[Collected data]
(* ===== verification/Serve.v ===== *)
(** * Serving a client

    What [serve_client_with_policy] ([session_daemon.rs]) does for one admitted client:
    the reply to the handshake, the answer to every message of the client, and the
    stream of events.  Each message has its handler; what a handler asks of the session
    (cancel, stop, clear, configuration, approvals, usage, listing) is an effect whose
    outcome is an argument.

    The stream is a step machine.  An event is dispatched under the router's dispatch
    lock: the daemon's snapshot and the queue of the connection get it one after the
    other, in either order ([handlers] is a hash map); a full queue drops the event and
    then raises the lag flag.  The connection takes messages of the client, queued
    messages and notices in any order and sends one message at a time.  The JSON frame
    and the transport are outside: a send succeeds or fails. *)

From stdpp Require Import base numbers list strings gmap.
From S2P Require Import Prelude RustStr Protocol Router Approvals Views Client Registry Listing.

(** ** Errors and keys *)

Inductive RuntimeConfigError :=
  | RcBusy | RcUnknownOption | RcInvalidValue | RcUnsupportedOption | RcApplyFailed (detail : string).

Inductive HistoryMutationError := HmBusy.

Inductive SessionPromptError :=
  | PeBusy | PeStopped | PeDuplicateRequest (request_id : string) | PePrompt (message : string)
  | PeModel (message : string).

Definition request_id (message : ClientMessage) : option string :=
  match message with
  | CmPrompt request_id _ => Some request_id
  | CmInterrupt request_id => request_id
  | CmStopSession request_id => Some request_id
  | CmClearHistory request_id => Some request_id
  | CmGetUsage request_id => Some request_id
  | CmListSessions request_id _ => Some request_id
  | CmSetConfig request_id _ _ => request_id
  | CmAttach _ _ _ _ _ | CmResume _ _ _ _ _ _ | CmApprovalResponse _ _ | CmSyncRequest _
  | CmPing | CmDetach => None
  end.
(** The tombstones of a pass: a row is live after it if it was and its session is stored. *)
Lemma tombstones_rows now missing c :
  NoDup missing →
  let c' := apply_all (imap (tombstone (rc_workspace_id d) now) missing) c in
  (∀ id, id ∉ missing → ct_rows c' !! id = ct_rows c !! id) ∧ (∀ id, id ∈ missing → ¬ is_live c' id) ∧
  (∀ id, id ∈ dom (ct_rows c') → id ∈ dom (ct_rows c) ∨ id ∈ missing).
Proof.
  intros Hnd c'. set (ms := imap (tombstone (rc_workspace_id d) now) missing).
  assert (map cm_session_id ms = missing) as Hids.
  { unfold ms. rewrite (map_session_id_imap _ id) by done. apply list_fmap_id. }
  assert (∀ id, id ∉ missing → ct_rows c' !! id = ct_rows c !! id) as Hother.
  { intros id Hid. apply apply_all_other. fold ms. by rewrite Hids. }
  split_and!; [done| |].
  - intros id (i&Hi)%list_elem_of_lookup (e&He&Hl). unfold c' in He. fold ms in He.
    change id with (cm_session_id (tombstone (rc_workspace_id d) now i id)) in He. rewrite apply_all_at in He.
    + simplify_eq. unfold live_in in Hl. simpl in Hl. by rewrite andb_false_r in Hl.
    + apply Forall_forall. intros m (j&Hj)%list_elem_of_lookup. unfold ms in Hj. rewrite list_lookup_imap in Hj.
      by apply fmap_Some in Hj as (y&_&->).
    + by rewrite Hids.
    + apply (list_elem_of_lookup_2 _ i). unfold ms. by rewrite list_lookup_imap, Hi.
  - intros id. rewrite !elem_of_dom. destruct (decide (id ∈ missing)); [by right|]. rewrite Hother by done. by left.
Qed.
Definition enqueue_deleted (cfg : WriterConfig) (now_ms : Z) (session_id : string) (s : Writer) : Writer :=
  let s := next_generation s in enqueue cfg (deleted_mutation cfg (wt_generation s) now_ms session_id) s.

(** [wake.try_send(())] on a channel of one: a full one stays full. *)
Definition send_wake (s : Writer) : option Writer :=
  match wt_waking s with
  | S n => Some (mkCatalogWriter (wt_catalog s) (wt_generation s) (wt_mutations s) (wt_mark_incomplete s) n true
                   (wt_in_flight s) (wt_healthy s) (wt_pc s) (wt_log s))
  | 0 => None
  end.

Definition pending_count (s : Writer) : nat := size (wt_mutations s) + b2n (wt_mark_incomplete s) + wt_in_flight s.

(** ** The task *)

Definition set_pc (pc : WriterPc) (s : Writer) : Writer :=
  mkCatalogWriter (wt_catalog s) (wt_generation s) (wt_mutations s) (wt_mark_incomplete s) (wt_waking s) (wt_wake s)
    (wt_in_flight s) (wt_healthy s) pc (wt_log s).

Definition receive_wake (s : Writer) : Writer :=
  mkCatalogWriter (wt_catalog s) (wt_generation s) (wt_mutations s) (wt_mark_incomplete s) (wt_waking s) false
    (wt_in_flight s) (wt_healthy s) WpLoop (wt_log s).

(** The first [batch_size] keys of the map, in their order. *)
Definition batch_keys (cfg : WriterConfig) (pending : gmap string CatalogMutation) : list string :=
  take (wc_batch_size cfg) (sort_by str_leb (map fst (map_to_list pending))).

Definition take_batch (cfg : WriterConfig) (s : Writer) : Writer :=
  let keys := batch_keys cfg (wt_mutations s) in
  let batch := omap (λ k, wt_mutations s !! k) keys in
  let rest := foldl (λ pending k, delete k pending) (wt_mutations s) keys in
  let weight := length batch `max` 1 in
  if bool_decide (batch = []) && negb (wt_mark_incomplete s) then set_pc WpIdle s
  else mkCatalogWriter (wt_catalog s) (wt_generation s) rest false (wt_waking s) (wt_wake s) (wt_in_flight s + weight)
         (wt_healthy s) (WpApply batch (wt_mark_incomplete s) false weight) (wt_log s).

Definition set_catalog (c : Catalog) (pc : WriterPc) (o : Outcome) (s : Writer) : Writer :=
  mkCatalogWriter c (wt_generation s) (wt_mutations s) (wt_mark_incomplete s) (wt_waking s) (wt_wake s) (wt_in_flight s)
    (wt_healthy s) pc (wt_log s ++ [o]).

(** A statement of the batch, or the mark after it; [fault] is its error. *)
Definition apply_next (cfg : WriterConfig) (fault : bool) (s : Writer) : Writer :=
  match wt_pc s with
  | WpApply (m :: batch) needs failed weight =>
      if fault then set_catalog (wt_catalog s) (WpApply batch needs true weight) (OFailed m) s
      else match catalog_apply m (wt_catalog s) with
           | (c, true) => set_catalog c (WpApply batch needs failed weight) (OApplied m) s
           | (c, false) => set_catalog c (WpApply batch true failed weight) (ORefused m) s
           end
  | WpApply [] true failed weight =>
      if fault then set_catalog (wt_catalog s) (WpCount true weight) OMarkFailed s
      else set_catalog (mark_incomplete (wc_workspace_id cfg) (wt_catalog s)) (WpCount failed weight) OMarked s
  | WpApply [] false failed weight => set_pc (WpCount failed weight) s
  | _ => s
  end.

- Problem
Each entry above must be printed exactly as written.

- Answer
(* ===== verification/Serve.v ===== *)
(** * Serving a client

    What [serve_client_with_policy] ([session_daemon.rs]) does for one admitted client:
    the reply to the handshake, the answer to every message of the client, and the
    stream of events.  Each message has its handler; what a handler asks of the session
    (cancel, stop, clear, configuration, approvals, usage, listing) is an effect whose
    outcome is an argument.

    The stream is a step machine.  An event is dispatched under the router's dispatch
    lock: the daemon's snapshot and the queue of the connection get it one after the
    other, in either order ([handlers] is a hash map); a full queue drops the event and
    then raises the lag flag.  The connection takes messages of the client, queued
    messages and notices in any order and sends one message at a time.  The JSON frame
    and the transport are outside: a send succeeds or fails. *)

From stdpp Require Import base numbers list strings gmap.
From S2P Require Import Prelude RustStr Protocol Router Approvals Views Client Registry Listing.

(** ** Errors and keys *)

Inductive RuntimeConfigError :=
  | RcBusy | RcUnknownOption | RcInvalidValue | RcUnsupportedOption | RcApplyFailed (detail : string).

Inductive HistoryMutationError := HmBusy.

Inductive SessionPromptError :=
  | PeBusy | PeStopped | PeDuplicateRequest (request_id : string) | PePrompt (message : string)
  | PeModel (message : string).

Definition request_id (message : ClientMessage) : option string :=
  match message with
  | CmPrompt request_id _ => Some request_id
  | CmInterrupt request_id => request_id
  | CmStopSession request_id => Some request_id
  | CmClearHistory request_id => Some request_id
  | CmGetUsage request_id => Some request_id
  | CmListSessions request_id _ => Some request_id
  | CmSetConfig request_id _ _ => request_id
  | CmAttach _ _ _ _ _ | CmResume _ _ _ _ _ _ | CmApprovalResponse _ _ | CmSyncRequest _
  | CmPing | CmDetach => None
  end.
(** The tombstones of a pass: a row is live after it if it was and its session is stored. *)
Lemma tombstones_rows now missing c :
  NoDup missing →
  let c' := apply_all (imap (tombstone (rc_workspace_id d) now) missing) c in
  (∀ id, id ∉ missing → ct_rows c' !! id = ct_rows c !! id) ∧ (∀ id, id ∈ missing → ¬ is_live c' id) ∧
  (∀ id, id ∈ dom (ct_rows c') → id ∈ dom (ct_rows c) ∨ id ∈ missing).
Proof.
  intros Hnd c'. set (ms := imap (tombstone (rc_workspace_id d) now) missing).
  assert (map cm_session_id ms = missing) as Hids.
  { unfold ms. rewrite (map_session_id_imap _ id) by done. apply list_fmap_id. }
  assert (∀ id, id ∉ missing → ct_rows c' !! id = ct_rows c !! id) as Hother.
  { intros id Hid. apply apply_all_other. fold ms. by rewrite Hids. }
  split_and!; [done| |].
  - intros id (i&Hi)%list_elem_of_lookup (e&He&Hl). unfold c' in He. fold ms in He.
    change id with (cm_session_id (tombstone (rc_workspace_id d) now i id)) in He. rewrite apply_all_at in He.
    + simplify_eq. unfold live_in in Hl. simpl in Hl. by rewrite andb_false_r in Hl.
    + apply Forall_forall. intros m (j&Hj)%list_elem_of_lookup. unfold ms in Hj. rewrite list_lookup_imap in Hj.
      by apply fmap_Some in Hj as (y&_&->).
    + by rewrite Hids.
    + apply (list_elem_of_lookup_2 _ i). unfold ms. by rewrite list_lookup_imap, Hi.
  - intros id. rewrite !elem_of_dom. destruct (decide (id ∈ missing)); [by right|]. rewrite Hother by done. by left.
Qed.
Definition enqueue_deleted (cfg : WriterConfig) (now_ms : Z) (session_id : string) (s : Writer) : Writer :=
  let s := next_generation s in enqueue cfg (deleted_mutation cfg (wt_generation s) now_ms session_id) s.

(** [wake.try_send(())] on a channel of one: a full one stays full. *)
Definition send_wake (s : Writer) : option Writer :=
  match wt_waking s with
  | S n => Some (mkCatalogWriter (wt_catalog s) (wt_generation s) (wt_mutations s) (wt_mark_incomplete s) n true
                   (wt_in_flight s) (wt_healthy s) (wt_pc s) (wt_log s))
  | 0 => None
  end.

Definition pending_count (s : Writer) : nat := size (wt_mutations s) + b2n (wt_mark_incomplete s) + wt_in_flight s.

(** ** The task *)

Definition set_pc (pc : WriterPc) (s : Writer) : Writer :=
  mkCatalogWriter (wt_catalog s) (wt_generation s) (wt_mutations s) (wt_mark_incomplete s) (wt_waking s) (wt_wake s)
    (wt_in_flight s) (wt_healthy s) pc (wt_log s).

Definition receive_wake (s : Writer) : Writer :=
  mkCatalogWriter (wt_catalog s) (wt_generation s) (wt_mutations s) (wt_mark_incomplete s) (wt_waking s) false
    (wt_in_flight s) (wt_healthy s) WpLoop (wt_log s).

(** The first [batch_size] keys of the map, in their order. *)
Definition batch_keys (cfg : WriterConfig) (pending : gmap string CatalogMutation) : list string :=
  take (wc_batch_size cfg) (sort_by str_leb (map fst (map_to_list pending))).

Definition take_batch (cfg : WriterConfig) (s : Writer) : Writer :=
  let keys := batch_keys cfg (wt_mutations s) in
  let batch := omap (λ k, wt_mutations s !! k) keys in
  let rest := foldl (λ pending k, delete k pending) (wt_mutations s) keys in
  let weight := length batch `max` 1 in
  if bool_decide (batch = []) && negb (wt_mark_incomplete s) then set_pc WpIdle s
  else mkCatalogWriter (wt_catalog s) (wt_generation s) rest false (wt_waking s) (wt_wake s) (wt_in_flight s + weight)
         (wt_healthy s) (WpApply batch (wt_mark_incomplete s) false weight) (wt_log s).

Definition set_catalog (c : Catalog) (pc : WriterPc) (o : Outcome) (s : Writer) : Writer :=
  mkCatalogWriter c (wt_generation s) (wt_mutations s) (wt_mark_incomplete s) (wt_waking s) (wt_wake s) (wt_in_flight s)
    (wt_healthy s) pc (wt_log s ++ [o]).

(** A statement of the batch, or the mark after it; [fault] is its error. *)
Definition apply_next (cfg : WriterConfig) (fault : bool) (s : Writer) : Writer :=
  match wt_pc s with
  | WpApply (m :: batch) needs failed weight =>
      if fault then set_catalog (wt_catalog s) (WpApply batch needs true weight) (OFailed m) s
      else match catalog_apply m (wt_catalog s) with
           | (c, true) => set_catalog c (WpApply batch needs failed weight) (OApplied m) s
           | (c, false) => set_catalog c (WpApply batch true failed weight) (ORefused m) s
           end
  | WpApply [] true failed weight =>
      if fault then set_catalog (wt_catalog s) (WpCount true weight) OMarkFailed s
      else set_catalog (mark_incomplete (wc_workspace_id cfg) (wt_catalog s)) (WpCount failed weight) OMarked s
  | WpApply [] false failed weight => set_pc (WpCount failed weight) s
  | _ => s
  end.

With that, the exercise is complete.